Такова была мечта биотехногенетиков: «сочинить» новый вид, подобно музыканту, пишущему симфонию. Природа вызывала у них скуку: человек обошел ее владения, истощил ресурсы, уничтожил флору и фауну. Пришло время заменить Бога. Господь создал человека, теперь очередь человека строить новый мир. Моя лазерная кровь текла по сосудам со скоростью содержащегося в ней света. Из всех французских ведущих только я и Жан-Жак Бурден были известны тем, что повторяли вопрос двадцать раз, пока не получали ответ. Некоторые политики называли меня «хуже Элькаббаха»[274], другие «Леа Саламе[275] без сисек».

— Как человек становится вечным? Напоминаю: мы хотим прекратить умирать. Что же делать? Я начинаю отчаиваться. Вам не надоело агонизировать каждый день? Я свозил дочь к Франкенштейну, Иисусу и Гитлеру, но нового человека не нашел.

Забавно, что Андре Чулика проникся симпатией к нашему маленькому племени. Он любил вызовы, а его жена, полагаю, пересматривала мои шоу в записи. Думаю, он тяжело пережил приостановку проекта Scéil. Биоконсерваторы убили гениальную идею в зародыше — если уместно будет так выразиться о манипуляциях со стволовыми клетками.

— Вот как мы поступим, — сказал он. — 1) Лоран секвенирует ваш геном гораздо качественнее, чем 23andMe; 2) я позабочусь о замораживании ваших стволовых клеток; 3) отправляйтесь в Бостон, Джордж Черч назначит реювенализирующие процедуры…

Внезапно раздался жуткий вопль. Пеппер вновь занялся «наложением рук» на зады приглашенных дам, скандируя HITLER = MOZART! Его искусственный интеллект очеловечивался от общения с нами: за несколько дней он превратился в грубую фашистскую свинью.

— Я съем твое дерьмо, если заплатишь!

— Господи, от кого он нахватался этих гадостей?

— Перестаньте над ним издеваться, — попросила Роми. — Вы разве не слышали, что искусственный интеллект обучают «машинным методом» — прямо на ходу?

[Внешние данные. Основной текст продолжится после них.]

Lemma for_datas_serving (f : t Q → K → LoginData.t → outcome (K * t Q)) s k ms g body :
  (∀ s k g d, serving s ms g → login_data_ok d →
    ∃ k' s' g', f s k d = Ok (k', s') ∧ serving s' ms g' ∧ same_srv s s') →
  serving s ms g →
  ∃ k' s' r g', match dec_LoginDatas body with
    | None => Ok (k, s, -1)
    | Some l => '(k, s) ← for_data f s k l; Ok (k, s, 0) end = Ok (k', s', r) ∧
    serving s' ms g' ∧ same_srv s s'.
Proof.
  intros Hf Hse. destruct (dec_LoginDatas body) as [l|] eqn:El; [|eexists _, _, _, g; by split_and!].
  apply dec_datas_law in El.
  destruct (for_data_serving f s k ms g l) as (k' & s' & g' & -> & ? & ?); try done.
  cbn [mbind outcome_bind]. eexists _, _, _, g'. by split_and!.
Qed.

(** No package of a server that is long enough for its headers breaks anything,
    as long as the GNS table has room. *)
Lemma DealPkg_serving s k ms g n :
  serving s ms g → gns_room s → 34 ≤ n → 26 + n ≤ XY_PKG_MAX_LEN →
  ∃ k' s' r ms' g', DealPkg s k 26 n = Ok (k', s', r) ∧ serving s' ms' g' ∧ same_srv s s' ∧
    more (m_ServerID s) ms ms'.
Proof.
  intros Hse Hroom Hn Hm. pose proof (cr_pbuff _ _ _ (se_rep _ _ _ Hse)) as Hpb. unfold DealPkg.
  destruct (mread_total (m_pProcessBuff s) 26 34) as (d34 & H34 & _); [lia..|].
  destruct (xyin_Read_fields _ _ _ H34) as (d1 & d2 & d3 & d4 & d5 & d6 & d7 & _ & _ & _ & _ & _ & _ & _ & _ & ->).
  set (h := XYHeaderIn.mk _ _ _ _ _ _ _). cbn [mbind outcome_bind].
  change XYHeaderIn.GetHeaderLen with 34.
  destruct (mread_total (m_pProcessBuff s) (26 + 34) (n - 34)) as (body & Hbody & _); [lia..|].
  rewrite Hbody. cbn [mbind outcome_bind].
  repeat match goal with |- context [if ?b then _ else _] => destruct b eqn:? end.
  - by apply (OnRegisterRsp_serving s k ms g).
  - by apply (OnUserRegisterRsp_serving s k ms g).
  - by apply (OnLoginRsp_serving s k ms g).
  - unfold OnLoginNotice. destruct (for_datas_serving LoginThere s k ms g body) as (k' & s' & r & g' & -> & ? & ?);
      [intros; by eapply LoginThere_serving|done|]. exists k', s', r, ms, g'. by split_and!.
  - unfold OnDisconnect. destruct (for_datas_serving LogoutThere s k ms g body) as (k' & s' & r & g' & -> & ? & ?);
      [intros; by eapply LogoutThere_serving|done|]. exists k', s', r, ms, g'. by split_and!.
  - destruct (OnLoginSyncReq_serving s k ms g h body Hse) as (k' & s' & r & ms' & ? & ? & ? & ?);
      [apply bswap_range|]. exists k', s', r, ms', g. by split_and!.
  - unfold OnLoginSyncRsp. destruct (for_datas_serving LoginThere s k ms g body) as (k' & s' & r & g' & -> & ? & ?);
      [intros; by eapply LoginThere_serving|done|]. exists k', s', r, ms, g'. by split_and!.
  - destruct (PassOn_ok s k ms g h 26 n body Hse Hbody) as (k' & s' & r & ms' & g' & ? & ? & ? & ? & _);
      [lia|]. exists k', s', r, ms', g'. by split_and!.
Qed.
End sync.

Пеппер развивается вместе с нами. Чем больше вы смеетесь над ним, тем чаще он будет высмеивать других. Это вы делаете его плохим!

Я попытался утешить Роми, но было ясно, что она больше не считает Пеппера машиной. Ужин закончился всеобщим весельем, когда генетики завязали репродуктор Пеппера салфеткой, чтобы заткнуть фонтан непристойностей, и попытались заставить робота пить водку «из горла». Сальдманн подал ему идею способа самогерметизации, а Харрис попытался выдохнуть дым от косячка в схемы. Мы вышли на улицу, громко распевая «Мы роботы» — песню немецкой группы Kraftwerk, — и остановились на тротуаре, под ярким светом луны, размноженным в каждом стекле небоскребов. Люди и умная машина дружно хихикали, а наши громадные черные тени танцевали на фасаде зданий, в духе невыразимого ужаса немецкого киноэкспрессионизма.

* * *

На следующий день Андре Чулика пригласил меня посетить его геномную лабораторию в инкубаторе научных стартапов на берегу пролива Ист-Ривер. Я оставил свою маленькую семью в отеле и на цыпочках выскользнул из номера. Благодаря обновленной крови мне теперь хватало нескольких часов сна. Нью-Йоркский питомник генетических исследований оказался сверкающим стеклянным зданием в окружении садов и строительных кранов, возводивших биогород будущего. Изменчивый свет промокшего неба отражался в реке. Весь квартал наводил на мысль об архитекторе, который чертил свои проекты, «накушавшись» ЛСД. У входа в биотехнологический комплекс, прямо на тротуаре, сидел продрогший до синевы бродяга.

— Пациент на пути к криоконсервации? — пошутил я.

В девяностые подобные шутки вызывали смех у моей публики, ведущий ученый образца двухтысячных вежливо промолчал.

Чтобы попасть в Cellectis, пришлось пройти сотню метров по беломраморному холлу, преодолеть два шлюза (один был оснащен камерами видеонаблюдения и рамкой металлодетектора, другой открывался только при сканировании бейджа со штрихкодом).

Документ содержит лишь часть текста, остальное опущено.